-- Records supplied follows --

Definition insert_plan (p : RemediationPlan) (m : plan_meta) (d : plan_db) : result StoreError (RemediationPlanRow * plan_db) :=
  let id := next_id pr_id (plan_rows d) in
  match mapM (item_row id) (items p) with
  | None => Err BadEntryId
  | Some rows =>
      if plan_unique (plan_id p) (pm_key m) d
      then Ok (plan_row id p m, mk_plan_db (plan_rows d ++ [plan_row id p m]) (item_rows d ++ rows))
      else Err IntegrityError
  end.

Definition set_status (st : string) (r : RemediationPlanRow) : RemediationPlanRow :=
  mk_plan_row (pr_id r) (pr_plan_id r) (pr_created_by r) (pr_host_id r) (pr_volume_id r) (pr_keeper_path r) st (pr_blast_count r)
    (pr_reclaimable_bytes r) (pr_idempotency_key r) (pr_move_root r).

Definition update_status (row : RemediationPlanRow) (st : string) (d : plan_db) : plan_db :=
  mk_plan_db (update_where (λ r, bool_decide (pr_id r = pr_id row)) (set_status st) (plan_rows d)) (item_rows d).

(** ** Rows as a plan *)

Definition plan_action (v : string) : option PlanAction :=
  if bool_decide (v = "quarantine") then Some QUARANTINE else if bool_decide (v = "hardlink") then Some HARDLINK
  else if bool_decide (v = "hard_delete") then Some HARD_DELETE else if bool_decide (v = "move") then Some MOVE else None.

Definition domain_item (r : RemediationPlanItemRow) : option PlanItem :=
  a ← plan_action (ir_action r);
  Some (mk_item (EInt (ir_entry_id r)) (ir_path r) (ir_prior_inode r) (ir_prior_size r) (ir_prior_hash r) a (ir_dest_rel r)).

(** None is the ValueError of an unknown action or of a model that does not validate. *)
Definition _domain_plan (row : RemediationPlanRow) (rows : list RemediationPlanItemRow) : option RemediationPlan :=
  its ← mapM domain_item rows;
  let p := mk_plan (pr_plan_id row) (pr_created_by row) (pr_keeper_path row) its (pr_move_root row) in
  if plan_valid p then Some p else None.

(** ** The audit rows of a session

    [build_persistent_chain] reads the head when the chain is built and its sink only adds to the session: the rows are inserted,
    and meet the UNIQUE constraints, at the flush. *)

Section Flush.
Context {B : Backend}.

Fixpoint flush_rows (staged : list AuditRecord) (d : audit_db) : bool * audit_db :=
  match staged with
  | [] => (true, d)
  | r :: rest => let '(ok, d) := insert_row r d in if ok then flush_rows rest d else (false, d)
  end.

-- Records supplied concluded --
-- Records supplied follows --

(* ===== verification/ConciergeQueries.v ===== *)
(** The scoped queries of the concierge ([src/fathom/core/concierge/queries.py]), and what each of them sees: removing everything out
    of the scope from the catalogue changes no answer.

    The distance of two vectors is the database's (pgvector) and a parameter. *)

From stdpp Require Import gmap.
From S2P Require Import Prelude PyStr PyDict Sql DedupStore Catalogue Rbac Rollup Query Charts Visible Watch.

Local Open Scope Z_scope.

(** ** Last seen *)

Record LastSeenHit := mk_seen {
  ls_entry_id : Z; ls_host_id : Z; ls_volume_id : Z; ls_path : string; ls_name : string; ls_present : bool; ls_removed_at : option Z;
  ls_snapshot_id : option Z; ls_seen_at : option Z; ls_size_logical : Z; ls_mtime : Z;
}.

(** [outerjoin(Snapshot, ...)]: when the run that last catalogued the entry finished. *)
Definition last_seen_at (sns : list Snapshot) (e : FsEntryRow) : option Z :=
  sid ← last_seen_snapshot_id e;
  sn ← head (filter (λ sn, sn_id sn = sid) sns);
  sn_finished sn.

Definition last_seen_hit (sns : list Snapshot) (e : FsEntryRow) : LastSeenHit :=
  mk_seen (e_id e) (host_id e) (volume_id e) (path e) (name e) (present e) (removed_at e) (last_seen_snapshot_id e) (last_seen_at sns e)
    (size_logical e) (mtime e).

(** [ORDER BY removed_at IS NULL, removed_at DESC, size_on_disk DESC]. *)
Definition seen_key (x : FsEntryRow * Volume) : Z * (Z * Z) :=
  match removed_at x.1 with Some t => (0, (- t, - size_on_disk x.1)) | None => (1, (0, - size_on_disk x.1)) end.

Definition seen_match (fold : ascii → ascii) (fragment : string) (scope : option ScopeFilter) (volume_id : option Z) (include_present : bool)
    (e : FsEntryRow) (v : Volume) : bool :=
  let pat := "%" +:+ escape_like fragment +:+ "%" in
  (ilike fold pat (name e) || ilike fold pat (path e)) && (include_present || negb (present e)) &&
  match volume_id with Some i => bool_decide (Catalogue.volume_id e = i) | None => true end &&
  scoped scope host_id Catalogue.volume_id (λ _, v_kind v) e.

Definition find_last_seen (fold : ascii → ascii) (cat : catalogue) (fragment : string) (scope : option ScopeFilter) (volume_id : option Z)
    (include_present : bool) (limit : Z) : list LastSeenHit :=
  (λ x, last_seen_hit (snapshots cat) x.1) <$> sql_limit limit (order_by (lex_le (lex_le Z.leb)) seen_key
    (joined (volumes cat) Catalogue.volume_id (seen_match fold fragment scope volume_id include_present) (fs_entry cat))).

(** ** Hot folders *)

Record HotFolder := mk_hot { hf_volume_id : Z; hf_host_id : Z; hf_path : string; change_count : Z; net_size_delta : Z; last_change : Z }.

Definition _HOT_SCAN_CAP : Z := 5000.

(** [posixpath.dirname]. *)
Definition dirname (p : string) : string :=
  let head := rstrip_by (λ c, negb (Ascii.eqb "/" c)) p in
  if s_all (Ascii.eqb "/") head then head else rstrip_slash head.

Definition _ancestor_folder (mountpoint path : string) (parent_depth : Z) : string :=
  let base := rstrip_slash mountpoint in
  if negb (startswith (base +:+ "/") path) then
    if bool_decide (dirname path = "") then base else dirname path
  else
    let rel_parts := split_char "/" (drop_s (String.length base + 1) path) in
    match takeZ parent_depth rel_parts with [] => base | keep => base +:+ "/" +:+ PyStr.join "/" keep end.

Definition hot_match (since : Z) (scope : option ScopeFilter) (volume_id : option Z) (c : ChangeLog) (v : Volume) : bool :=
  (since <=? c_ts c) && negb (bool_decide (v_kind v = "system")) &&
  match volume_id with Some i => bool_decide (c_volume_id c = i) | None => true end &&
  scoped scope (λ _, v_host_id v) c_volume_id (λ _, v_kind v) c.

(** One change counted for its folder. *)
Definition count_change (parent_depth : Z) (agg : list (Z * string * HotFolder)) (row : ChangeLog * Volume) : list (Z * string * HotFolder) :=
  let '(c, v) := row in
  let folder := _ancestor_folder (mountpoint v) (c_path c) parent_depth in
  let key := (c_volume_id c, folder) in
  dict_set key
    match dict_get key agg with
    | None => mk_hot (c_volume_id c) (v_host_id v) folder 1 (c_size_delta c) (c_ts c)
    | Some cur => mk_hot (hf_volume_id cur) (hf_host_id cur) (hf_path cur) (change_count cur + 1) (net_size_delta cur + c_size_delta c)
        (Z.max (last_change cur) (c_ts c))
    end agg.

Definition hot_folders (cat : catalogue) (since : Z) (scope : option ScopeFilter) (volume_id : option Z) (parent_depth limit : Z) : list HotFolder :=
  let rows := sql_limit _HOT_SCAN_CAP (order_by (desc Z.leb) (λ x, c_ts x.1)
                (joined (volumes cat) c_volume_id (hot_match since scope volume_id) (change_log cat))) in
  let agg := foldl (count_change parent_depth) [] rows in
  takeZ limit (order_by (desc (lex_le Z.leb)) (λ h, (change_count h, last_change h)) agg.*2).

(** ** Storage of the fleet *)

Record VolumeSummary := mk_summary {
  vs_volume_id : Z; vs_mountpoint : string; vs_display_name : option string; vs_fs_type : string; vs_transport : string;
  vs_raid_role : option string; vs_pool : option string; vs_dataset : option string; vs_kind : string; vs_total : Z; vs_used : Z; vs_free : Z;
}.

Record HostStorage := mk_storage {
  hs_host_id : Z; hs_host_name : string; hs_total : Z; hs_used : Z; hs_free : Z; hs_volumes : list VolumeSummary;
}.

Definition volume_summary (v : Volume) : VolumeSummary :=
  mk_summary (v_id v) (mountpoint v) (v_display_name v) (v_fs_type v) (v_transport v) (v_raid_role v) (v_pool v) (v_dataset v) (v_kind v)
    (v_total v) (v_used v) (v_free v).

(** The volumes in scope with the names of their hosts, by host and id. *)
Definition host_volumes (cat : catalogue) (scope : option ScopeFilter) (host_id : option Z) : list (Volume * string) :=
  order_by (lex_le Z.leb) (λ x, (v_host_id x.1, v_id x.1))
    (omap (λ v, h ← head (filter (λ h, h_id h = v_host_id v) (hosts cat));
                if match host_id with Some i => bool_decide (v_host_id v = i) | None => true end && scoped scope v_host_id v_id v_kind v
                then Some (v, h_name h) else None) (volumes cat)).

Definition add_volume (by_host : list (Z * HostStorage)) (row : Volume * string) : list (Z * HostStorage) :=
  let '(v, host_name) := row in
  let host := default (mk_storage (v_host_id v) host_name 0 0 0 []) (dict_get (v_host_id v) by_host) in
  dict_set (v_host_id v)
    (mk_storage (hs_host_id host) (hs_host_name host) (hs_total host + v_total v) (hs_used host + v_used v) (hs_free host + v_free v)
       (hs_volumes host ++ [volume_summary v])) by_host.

-- Records supplied concluded --
-- Records supplied follows --

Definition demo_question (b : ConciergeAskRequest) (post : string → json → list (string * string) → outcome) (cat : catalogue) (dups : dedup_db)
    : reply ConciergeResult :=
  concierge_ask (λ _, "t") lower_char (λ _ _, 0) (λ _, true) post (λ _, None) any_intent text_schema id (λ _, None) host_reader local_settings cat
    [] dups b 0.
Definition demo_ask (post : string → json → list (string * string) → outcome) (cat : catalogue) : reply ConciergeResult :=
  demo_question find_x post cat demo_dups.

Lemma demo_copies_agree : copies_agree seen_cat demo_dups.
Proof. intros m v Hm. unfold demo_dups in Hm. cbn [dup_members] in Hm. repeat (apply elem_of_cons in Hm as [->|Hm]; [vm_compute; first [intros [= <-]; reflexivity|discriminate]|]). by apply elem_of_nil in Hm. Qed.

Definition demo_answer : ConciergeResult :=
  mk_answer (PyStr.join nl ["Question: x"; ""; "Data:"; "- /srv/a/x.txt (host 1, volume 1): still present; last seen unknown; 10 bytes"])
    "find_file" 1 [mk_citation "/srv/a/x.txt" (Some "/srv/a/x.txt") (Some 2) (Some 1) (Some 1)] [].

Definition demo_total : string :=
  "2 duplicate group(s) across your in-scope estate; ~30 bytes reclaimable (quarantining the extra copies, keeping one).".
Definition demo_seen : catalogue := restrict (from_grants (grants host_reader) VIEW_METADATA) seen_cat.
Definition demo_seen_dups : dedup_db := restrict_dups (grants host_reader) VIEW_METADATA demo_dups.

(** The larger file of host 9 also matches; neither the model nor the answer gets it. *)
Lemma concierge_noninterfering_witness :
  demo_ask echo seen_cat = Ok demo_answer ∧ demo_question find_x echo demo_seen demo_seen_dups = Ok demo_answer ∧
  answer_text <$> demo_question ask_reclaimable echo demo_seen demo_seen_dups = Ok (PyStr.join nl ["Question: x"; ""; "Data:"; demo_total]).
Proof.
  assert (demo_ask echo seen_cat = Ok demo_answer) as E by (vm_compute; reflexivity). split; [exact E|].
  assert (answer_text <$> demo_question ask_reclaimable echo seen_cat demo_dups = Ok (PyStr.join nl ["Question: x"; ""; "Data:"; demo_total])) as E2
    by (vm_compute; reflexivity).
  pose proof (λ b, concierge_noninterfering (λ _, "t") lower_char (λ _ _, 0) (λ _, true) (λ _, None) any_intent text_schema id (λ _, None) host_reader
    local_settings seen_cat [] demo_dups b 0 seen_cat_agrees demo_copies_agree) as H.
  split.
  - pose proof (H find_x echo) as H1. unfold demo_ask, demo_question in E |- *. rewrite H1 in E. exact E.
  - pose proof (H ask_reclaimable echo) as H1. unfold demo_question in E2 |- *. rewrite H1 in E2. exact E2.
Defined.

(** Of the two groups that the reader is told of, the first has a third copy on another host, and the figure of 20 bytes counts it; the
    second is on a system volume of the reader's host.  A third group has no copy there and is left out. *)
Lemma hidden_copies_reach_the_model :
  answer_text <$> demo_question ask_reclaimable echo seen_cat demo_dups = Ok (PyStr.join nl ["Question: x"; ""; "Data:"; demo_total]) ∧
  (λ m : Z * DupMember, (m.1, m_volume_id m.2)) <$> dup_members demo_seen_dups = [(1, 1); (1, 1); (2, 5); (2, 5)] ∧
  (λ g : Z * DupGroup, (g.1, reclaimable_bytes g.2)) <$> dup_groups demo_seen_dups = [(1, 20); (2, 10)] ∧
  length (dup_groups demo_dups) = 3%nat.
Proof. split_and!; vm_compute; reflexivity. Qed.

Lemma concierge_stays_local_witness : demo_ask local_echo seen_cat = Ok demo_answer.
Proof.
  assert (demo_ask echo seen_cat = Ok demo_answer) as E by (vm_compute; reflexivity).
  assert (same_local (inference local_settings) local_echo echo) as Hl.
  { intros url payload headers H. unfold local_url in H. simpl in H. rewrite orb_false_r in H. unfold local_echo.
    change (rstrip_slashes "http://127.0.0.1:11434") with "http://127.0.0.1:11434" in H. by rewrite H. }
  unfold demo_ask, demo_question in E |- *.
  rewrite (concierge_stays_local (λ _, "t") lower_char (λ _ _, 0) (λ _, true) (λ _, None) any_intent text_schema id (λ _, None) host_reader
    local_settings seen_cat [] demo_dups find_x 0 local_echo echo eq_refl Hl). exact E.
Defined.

-- Records supplied concluded --

Your goal »
Every line above from the line with "Definition insert_plan (p" to the line with "if plan_unique (plan_id p) (pm_key m) d", inclusive, must be returned exactly; no other line belongs in the reply.

Answer for the task »
Definition insert_plan (p : RemediationPlan) (m : plan_meta) (d : plan_db) : result StoreError (RemediationPlanRow * plan_db) :=
  let id := next_id pr_id (plan_rows d) in
  match mapM (item_row id) (items p) with
  | None => Err BadEntryId
  | Some rows =>
      if plan_unique (plan_id p) (pm_key m) d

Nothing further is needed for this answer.